Троцкий не сомневался, что война приведет к поражению Советского Союза. Это поражение, писал он, создает реальную обстановку для прихода к власти блока, и из этого он сделал вывод, что блок заинтересован в обострении столкновений.
Троцкий указывал в этом письме, что он установил контакт с дальневосточным и неким среднеевропейским государством и что он официозным кругам этих государств открыто сказал, что блок стоит на почве сделки с ними и готов на значительные уступки и экономического, и территориального характера. Он требовал, чтобы мы в Москве использовали возможность для подтверждения представителям соответствующих государств нашего согласия с этими шагами. Содержание письма я сообщил Пятакову».
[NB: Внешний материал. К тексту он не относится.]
Lemma Split_Join sep l :
  l ≠ [] → Forall (free_of (λ c, bool_decide (c = sep))) l →
  Split sep (Join (String sep "") l) = l.
Proof.
  intros Hne H. induction H as [|x l Hx Hl IH]; [done|]. destruct l as [|y l].
  - by apply Split_single.
  - change (Join (String sep "") (x :: y :: l)) with
      (x +:+ String sep (Join (String sep "") (y :: l))).
    by rewrite Split_app, IH.
Qed.

Lemma itoa_inj x y : itoa x = itoa y → x = y.
Proof. unfold itoa. intros H. by apply (inj pretty) in H. Qed.

Lemma pretty_N_free (p : ascii → bool) x s :
  Forall (λ d, p (pretty_N_char d) = false) [0;1;2;3;4;5;6;7;8;9]%N →
  free_of p s → free_of p (pretty_N_go x s).
Proof.
  intros Hp. revert s. induction (N.lt_wf_0 x) as [x _ IH]. intros s Hs.
  destruct (decide (x = 0%N)) as [->|Hx]; [by rewrite pretty_N_go_0|].
  rewrite pretty_N_go_step by lia. apply IH; [apply N.div_lt; lia|]. split; [|done].
  rewrite Forall_forall in Hp. apply Hp. pose proof (N.mod_lt x 10 ltac:(lia)) as Hlt.
  revert Hlt. generalize (x mod 10)%N. intros d Hd. rewrite !elem_of_cons. lia.
Qed.

(** The decimal digits and the minus sign are all [%d] prints. *)
Lemma itoa_free_of (p : ascii → bool) z :
  p "-"%char = false → Forall (λ d, p (pretty_N_char d) = false) [0;1;2;3;4;5;6;7;8;9]%N →
  free_of p (itoa z).
Proof.
  intros Hm Hp. pose proof Hp as H0. apply Forall_cons in H0 as [H0 _].
  assert (Hq : ∀ q : positive, free_of p (pretty q)).
  { intros q. change (free_of p (pretty_N_go (N.pos q) "")). by apply pretty_N_free. }
  unfold itoa. destruct z as [|q|q]; [by split|apply Hq|split; [done|apply Hq]].
Qed.

Lemma ascii_compare_eq a b : Ascii.compare a b = Eq ↔ a = b.
Proof.
  split; [apply Ascii.compare_eq_iff|]. intros ->. apply N.compare_refl.
Qed.

Lemma ascii_compare_trans a b c :
  Ascii.compare a b = Lt → Ascii.compare b c = Lt → Ascii.compare a c = Lt.
Proof. unfold Ascii.compare. rewrite !N.compare_lt_iff. lia. Qed.

Lemma ascii_compare_refl a : Ascii.compare a a = Eq.
Proof. by apply ascii_compare_eq. Qed.

Lemma string_compare_refl s : String.compare s s = Eq.
Proof. induction s as [|c s IH]; simpl; [done|]. by rewrite ascii_compare_refl. Qed.

Lemma string_compare_trans a b c :
  String.compare a b = Lt → String.compare b c = Lt → String.compare a c = Lt.
Proof.
  revert b c. induction a as [|x a IH]; intros [|y b] [|z c]; simpl; try done.
  destruct (Ascii.compare x y) eqn:E1, (Ascii.compare y z) eqn:E2; try done.
  - apply ascii_compare_eq in E1, E2. subst. rewrite ascii_compare_refl. apply IH.
  - apply ascii_compare_eq in E1. subst. by rewrite E2.
  - apply ascii_compare_eq in E2. subst. by rewrite E1.
  - by rewrite (ascii_compare_trans x y z).
Qed.

#[export] Instance str_ltb_total : StrictTotal str_ltb.
Proof.
  assert (Htr : ∀ x y z, str_ltb x y = true → str_ltb y z = true → str_ltb x z = true).
  { intros x y z. unfold String.ltb.
    destruct (String.compare x y) eqn:E1, (String.compare y z) eqn:E2; try done.
    by rewrite (string_compare_trans x y z). }
  assert (Htot : ∀ x y, str_ltb x y = false → str_ltb y x = false → x = y).
  { intros x y. unfold String.ltb. rewrite (String.compare_antisym y x).
    destruct (String.compare x y) eqn:E; try done.
    intros _ _. by apply String.compare_eq_iff. }
  split; [split|exact Htot].
  - intros x. unfold String.ltb. by rewrite string_compare_refl.
  - exact Htr.
  - intros x y z H. destruct (str_ltb x y) eqn:E1; [auto|].
    destruct (str_ltb y z) eqn:E2; [auto|]. exfalso.
    destruct (str_ltb y x) eqn:E3.
    + pose proof (Htr _ _ _ E3 H). congruence.
    + rewrite (Htot x y) in H by done. congruence.
Qed.

#[export] Hint Rewrite ToLower_idem TrimSpace_idem sapp_nil_r sapp_assoc : firewall.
Таким образом, уже в 1934 году Троцкий предпринял реальные шаги для установления контактов с официальными кругами Германии и Японии; он предлагал СССР на «продажу» – и оптом, и в розницу. Может возникнуть возражение, что еврей Троцкий не мог пойти на сделку с юдофобом Гитлером. Но, во-первых, в 1934 году еще ничто не говорило о крайней форме политики руководителя Германии в еврейском вопросе, и даже не помешало англосаксам заключить Мюнхенскую сделку. Во-вторых, ради победы над Сталиным Троцкий мог войти в сговор с самим дьяволом.
Уже вскоре германские официальные круги стали изучать вопрос о реальной весомости услуг Троцкого. Навестивший в это время Радека в «Известиях» Сокольников рассказывал ему: «Представляете себе, веду в НКИД официальные переговоры. Разговор кончается. Переводчик и секретарь вышли. Официальный представитель одного иностранного государства г…. очутился передо мной и поставил вопрос: «Знаю ли я о предложениях, которые Троцкий сделал его правительству? » Сокольников ответил, что знает, «это серьезные предложения и советы... я и мои единомышленники с ними согласны».
Такой разговор произошел в мае 1934 года. Радек пояснял, что заместитель наркома иностранных дел Сокольников (Гирш Янкелевич Бриллиант) отреагировал на этот демарш уверенно, поскольку «Каменев его еще раньше предупреждал о том, что к нему или ко мне могут обратиться представители иностранной державы».